A Tiny Tale Of A Wee World In A Glass Case

They fell in fire. Touched down softly in the desert sand. They were ready to conquer. But then they realized this world, almost everyone of its inhabitants, gianted over them all. They held their breath, they shook on their three trembling knees, there was no way to restart the engines.They were only seen as a tiny spark by a lonely jack rabbit whose long ears barely heard the snap of their home on the air.


Oh yes, and there was one other. The most important of all, Professor Walter Lee Huff, the world’s foremost best and most unknown Cosmos Geologist. He spent night upon night shivering without a campfire in that desert that burned during the day and turned to ice at night. His neck also bent up from so many of those nights. He had two vertebrae which had fused, so it always looked as if he held his nose in the air, his eyes strained to look down. He was thought arrogant, but that was the farthest thing from his gentle soul. He had never swatted a mosquito or even a fly—-he was just what people call: a very nice guy.


Well, it so happened, that those eyes of his that slept during the day so that they could be open wide at night, had stretched their pupils and the tiny muscles had strengthened. He could beat with fine precision an owl in a dark night dart competition, that is if owls had thumbs on their talons. So, he saw that tiny spark, he saw where it led. With his rusty and sand blasted pickup he drove faster than a roadrunner on fire.


And then he found it, just as that meteorite (or what its inhabitants called a planet) was losing its last glow in a cooling ember.
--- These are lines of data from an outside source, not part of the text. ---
Definition wf_uri_headers (h : option Params) : bool :=
  match h with
  | None => true
  | Some h => (h != []) && forallb wf_uri_header h && bool_decide (keys_unique h)
  end.

Definition wf_uri (u : Uri) : bool :=
  bool_decide (Uri_Scheme u ∈ schemes)
  && all user_byte (Uri_User u) && all uri_byte (Uri_Password u)
  && ((Uri_User u != []) || (Uri_Password u == []))
  && wf_host (Uri_Host u)
  && (0 <=? Uri_Port u)%Z && (Uri_Port u <=? max_int)%Z
  && wf_params_in uri_param_byte (Uri_Params u) && wf_uri_headers (Uri_Headers u).

Definition u_ex : Uri :=
  mkUri "sip" "alice" "pw" "[::1]" 5070
    (Some [mkParam "transport" "tcp" true; mkParam "lr" [] false; mkParam "x" "a;b" true])
    (Some [mkParam "Subject" "hi=1" true; mkParam "p" "" true]).

Example u_ex_wf : wf_uri u_ex = true.
Proof. reflexivity. Qed.

Example u_ex_roundtrip : ParseUri (uri_String u_ex) = Ok u_ex.
Proof. vm_compute. reflexivity. Qed.


(** No control byte, no white space. *)
Definition uri_text (c : ascii) : bool := negb (is_ctl c) && negb (is_space c).

(** Compare two byte classes on all 256 bytes. *)
Ltac class := let c := fresh "c" in intros c; all_bytes c; vm_compute; tauto.

Lemma all_class (P Q : ascii → bool) (s : str) : all P s → (∀ c, P c → Q c) → all Q s.
Proof. apply all_impl. Qed.

Lemma split_rest_spec (a p h : str) :
  all (λ c, negb (mem c ";?")) a → trimmed a →
  p = [] ∨ (head p = Some ";"%char ∧ free "?"%char p) →
  h = [] ∨ head h = Some "?"%char →
  split_rest (a ++ p ++ h) = (a, p, drop 1 h).
Proof.
  intros Ha Ht Hp Hh. unfold split_rest.
  destruct p as [|c p], h as [|d h]; destruct Hp as [Hp|[Hp Hf]], Hh as [Hh|Hh]; try done;
    cbn [head app] in *; simplify_eq.
  - rewrite app_nil_r. by rewrite (proj2 (IndexAny_None a _) Ha).
  - rewrite IndexAny_app, take_len_app, drop_len_app, TrimSpace_trimmed by done.
    done.
  - rewrite app_nil_r, IndexAny_app, take_len_app, drop_len_app, TrimSpace_trimmed by done.
    cbn [head]. rewrite bool_decide_true by done.
    by rewrite (proj2 (IndexByte_None _ _) Hf).
  - rewrite IndexAny_app, take_len_app, drop_len_app, TrimSpace_trimmed by done.
    cbn [head]. rewrite bool_decide_true by done.
    change (";"%char :: p ++ "?"%char :: h) with ((";"%char :: p) ++ "?"%char :: h).
    by rewrite IndexByte_app, take_len_app, drop_S_len_app by done.
Qed.

Lemma split_userinfo_none hp : free "@"%char hp → split_userinfo hp = ([], [], hp).
Proof. intros H. unfold split_userinfo. by rewrite LastIndexByte_None. Qed.

Lemma split_userinfo_user user hp :
  free ":"%char user → free "@"%char hp →
  split_userinfo (user ++ "@"%char :: hp) = (user, [], hp).
Proof.
  intros Hu Hh. unfold split_userinfo. rewrite LastIndexByte_app by done.
  rewrite take_len_app, drop_S_len_app. by rewrite (proj2 (IndexByte_None _ _) Hu).
Qed.

Lemma split_userinfo_both user pw hp :
  free ":"%char user → free "@"%char hp →
  split_userinfo ((user ++ ":"%char :: pw) ++ "@"%char :: hp) = (user, pw, hp).
Proof.
  intros Hu Hh. unfold split_userinfo. rewrite LastIndexByte_app by done.
  rewrite take_len_app, drop_S_len_app.
  by rewrite IndexByte_app, take_len_app, drop_S_len_app by done.
Qed.

(** A well-formed host is plain or bracketed. *)
Lemma wf_host_cases h :
  wf_host h →
  (h ≠ [] ∧ all host_byte h) ∨ ∃ x, h = "["%char :: x ++ ["]"%char] ∧ all host6_byte x.
Proof.
  unfold wf_host. intros [H|H]%orb_True; bool_hyps; [by left|]. right.
  destruct h as [|c h]; [done|].
  cbn [HasPrefix lit String.list_ascii_of_string] in *. bool_hyps. subst c.
  destruct h as [|d h _] using rev_ind; [done|].
  exists h. rewrite app_comm_cons, last_snoc in *. simplify_eq.
  cbn [length app drop] in *. rewrite length_app in *. cbn [length] in *.
  replace (S (length h + 1) - 2) with (length h) in * by lia.
  by rewrite drop_0, take_len_app in *.
Qed.

Lemma wf_host_text h : wf_host h → all (λ c, uri_byte c && (c != "@"%char)) h.
Proof.
  intros [[_ H]|(x & -> & H)]%wf_host_cases.
  - apply (all_impl _ _ _ H). class.
  - split_all; try done. apply (all_impl _ _ _ H). class.
Qed.

Lemma wf_host_trim h : wf_host h → TrimSpace h = h ∧ h ≠ [].
Proof.
  intros H. split.
  - apply TrimSpace_nospace. pose proof (wf_host_text h H) as Ht. apply (all_impl _ _ _ Ht). class.
  - by apply wf_host_cases in H as [[? _]|(x & -> & _)].
Qed.

Lemma render_host_id h : wf_host h → render_host h = h.
Proof.
  intros H. unfold render_host. rewrite sanitizeField_id.
  - apply wf_host_cases in H as [[_ H]|(x & -> & _)]; [|by rewrite andb_false_r].
    destruct (ContainsByte h ":") eqn:E; [|done]. exfalso.
    apply Is_true_true, mem_elem in E. eapply all_elem in H; [|exact E]. done.
  - pose proof (wf_host_text h H) as Ht. apply (all_impl _ _ _ Ht). class.
Qed.

Lemma render_port_digits port : all (λ c, is_digit c || (c == ":"%char)) (render_port port).
Proof.
  unfold render_port. destruct (0 <? port)%Z eqn:H; [|done]. apply Z.ltb_lt in H.
  split_all; [done|]. assert (all is_digit (Itoa port)) as Hd by (apply Itoa_nonneg_digits; lia).
  apply (all_impl _ _ _ Hd). class.
Qed.

Lemma Atoi_port port : (0 ≤ port ≤ max_int)%Z → Atoi (Itoa port) = Ok port.
Proof.
  intros H. apply Atoi_Itoa. unfold in_int, min_int, max_int in *. apply Is_true_true. lia.
Qed.

Lemma host_byte_no_bracket c h : all host_byte (c :: h) → c ≠ "["%char.
Proof. intros H ->. done. Qed.

Lemma parse_host_port_spec h port :
  wf_host h → (0 ≤ port ≤ max_int)%Z → parse_host_port (h ++ render_port port) = Ok (h, port).
Proof.
  intros Hh Hport. unfold parse_host_port, render_port.
  apply wf_host_cases in Hh as [[Hne Hh]|(x & -> & Hx)].
  - set (t := if (0 <? port)%Z then _ else _). assert (HasPrefix (h ++ t) "[" = false) as ->.
    { destruct h as [|c h]; [done|]. simpl. apply host_byte_no_bracket in Hh.
      by rewrite bool_decide_false. }
    assert (free ":"%char h) by (apply (all_impl _ _ _ Hh); class).
    subst t. destruct (0 <? port)%Z eqn:Hp; simpl.
    + apply Z.ltb_lt in Hp. assert (all is_digit (Itoa port)) as Hd by (apply Itoa_nonneg_digits; lia).
      rewrite LastIndexByte_app by (apply (all_impl _ _ _ Hd); class).
      replace (length h + 1) with (S (length h)) by lia.
      by rewrite take_len_app, drop_S_len_app, Atoi_port.
    + rewrite app_nil_r, LastIndexByte_None by done. apply Z.ltb_ge in Hp.
      by replace port with 0%Z by lia.
  - cbn [app]. cbn [HasPrefix lit String.list_ascii_of_string]. rewrite bool_decide_true by done. cbn [andb].
    assert (free "]"%char ("["%char :: x)) by (split_all; [done|]; apply (all_impl _ _ _ Hx); class).
    rewrite <-app_assoc. cbn [app]. rewrite app_comm_cons. rewrite IndexByte_app by done.
    set (y := "["%char :: x) in *.
    assert (∀ z, y ++ "]"%char :: z = (y ++ ["]"%char]) ++ z) as Hy by (intros z; by rewrite <-app_assoc).
    assert (length y + 1 = length (y ++ ["]"%char])) as Hlen by (rewrite length_app; done).
    destruct (0 <? port)%Z eqn:Hp.
    + rewrite Hy, Hlen, drop_len_app, take_len_app.
      assert ((length (y ++ ["]"%char]) <? length ((y ++ ["]"%char]) ++ ":"%char :: Itoa port)) = true) as ->.
      { apply Nat.ltb_lt. rewrite !length_app. simpl. lia. }
      cbn [head]. rewrite bool_decide_true by done. cbn [negb].
      replace (length y + 2) with (S (length (y ++ ["]"%char]))) by (rewrite length_app; simpl; lia).
      rewrite drop_S_len_app, Atoi_port by (apply Z.ltb_lt in Hp; lia). done.
    + rewrite Hy, Hlen, app_nil_r, Nat.ltb_irrefl. rewrite firstn_all.
      apply Z.ltb_ge in Hp. by replace port with 0%Z by lia.
Qed.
He lifted them up and a hurricane wind blew over their world as he tried to cool that sparkling ore-filled fist sized meteorite. He could tell this was a good find, one worth some money to sell to the Grand County Museum so far away in the sprawling city of lights. But then, as he lifted his magnifying glass, he saw what he thought were miniature ants with their legs waving at him. They had tiny white flags—-yes, in all the universe waving tiny white flags means: we are peaceful and we surrender. Professor Walter Lee Huff thought those two cupfuls of whisky were fooling his sight, tickling his mind. He peered closer——no they were really there!


He could have made millions and millions of dollars. But as I told you, he was a man who would not even hurt a fly. So, he sold that piece of space rock for a decent, not absurd, sum. There was one condition, that he could visit the museum at night—-he had told them that his eyesight had changed so much for so many nights and years looking at the sky in the desert. He emphasized, daylight left him blind. The Museum Director agreed, he was used to dealing with eccentrics who studied some of the strangest things, yet it brought in so much profit.
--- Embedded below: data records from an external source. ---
(* ===== verification/Headers.v ===== *)
(** * [headers.go]: typed headers

    Header names, Via, addresses and address lists, CSeq, the numeric headers,
    token lists and the authentication parameters: the data, the parsers, the
    renderers and the [Header] sum type the messages hold. *)

From S2P Require Import Prelude GoStrings Params Uri.

(** ** Header names *)

Definition shortToLong : list (str * str) :=
  [(lit "i", lit "Call-ID");
   (lit "f", lit "From");
   (lit "t", lit "To");
   (lit "v", lit "Via");
   (lit "m", lit "Contact");
   (lit "c", lit "Content-Type");
   (lit "l", lit "Content-Length");
   (lit "k", lit "Supported");
   (lit "s", lit "Subject");
   (lit "r", lit "Refer-To");
   (lit "u", lit "Allow-Events");
   (lit "e", lit "Content-Encoding");
   (lit "j", lit "Reject-Contact");
   (lit "d", lit "Request-Disposition");
   (lit "a", lit "Accept-Contact");
   (lit "x", lit "Session-Expires");
   (lit "y", lit "Identity");
   (lit "n", lit "Identity-Info");
   (lit "o", lit "Event");
   (lit "b", lit "Referred-By");
   (lit "q", lit "Target-Dialog");
   (lit "cseq", lit "CSeq");
   (lit "call-id", lit "Call-ID");
   (lit "www-authenticate", lit "WWW-Authenticate");
   (lit "proxy-authenticate", lit "Proxy-Authenticate");
   (lit "proxy-authorization", lit "Proxy-Authorization");
   (lit "p-asserted-identity", lit "P-Asserted-Identity");
   (lit "refer-to", lit "Refer-To");
   (lit "referred-by", lit "Referred-By");
   (lit "accept-contact", lit "Accept-Contact");
   (lit "session-expires", lit "Session-Expires");
   (lit "min-se", lit "Min-SE");
   (lit "allow-events", lit "Allow-Events");
   (lit "content-length", lit "Content-Length");
   (lit "content-type", lit "Content-Type");
   (lit "max-forwards", lit "Max-Forwards");
   (lit "record-route", lit "Record-Route");
   (lit "accept-encoding", lit "Accept-Encoding");
   (lit "accept-language", lit "Accept-Language");
   (lit "retry-after", lit "Retry-After");
   (lit "in-reply-to", lit "In-Reply-To");
   (lit "user-agent", lit "User-Agent");
   (lit "reject-contact", lit "Reject-Contact");
   (lit "request-disposition", lit "Request-Disposition");
   (lit "identity-info", lit "Identity-Info");
   (lit "target-dialog", lit "Target-Dialog")].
It was a luxurious life for those tiny aliens who had thought to conquer, but then changed their much more intelligent than human minds—-that is except for Professor Walter Lee Huff, he was very bright too. In his pocket he brought them each night their favorite delicacies of crushed pebbles and soft, white beach sand. They ate up just like if we were to have grilled steaks and silky vanilla ice cream. He lifted the glass from the case where they were displayed, it kept them safe from too close of peering eyes during the day. The metal plaque below only said: iron meteorite. Little did the visitors know it was so much more than that.


But the world wasn’t ready to know. So, the Professor and those million or so on that planet had long conversations through the stethoscope that he wore around his neck. They told him of their art, history, literature and sometimes they even played their music on their stone and metal instruments. He in turn carried them carefully in his palm—-all of those in the Southern Hemisphere would move north to avoid being crushed—-so that he could wander though that museum and tell them in soft whispers (so as not to hurt their little ears) of our world. Our science. Our art. Our music. Our life.


There was no need to conquer, just listen. Just listen!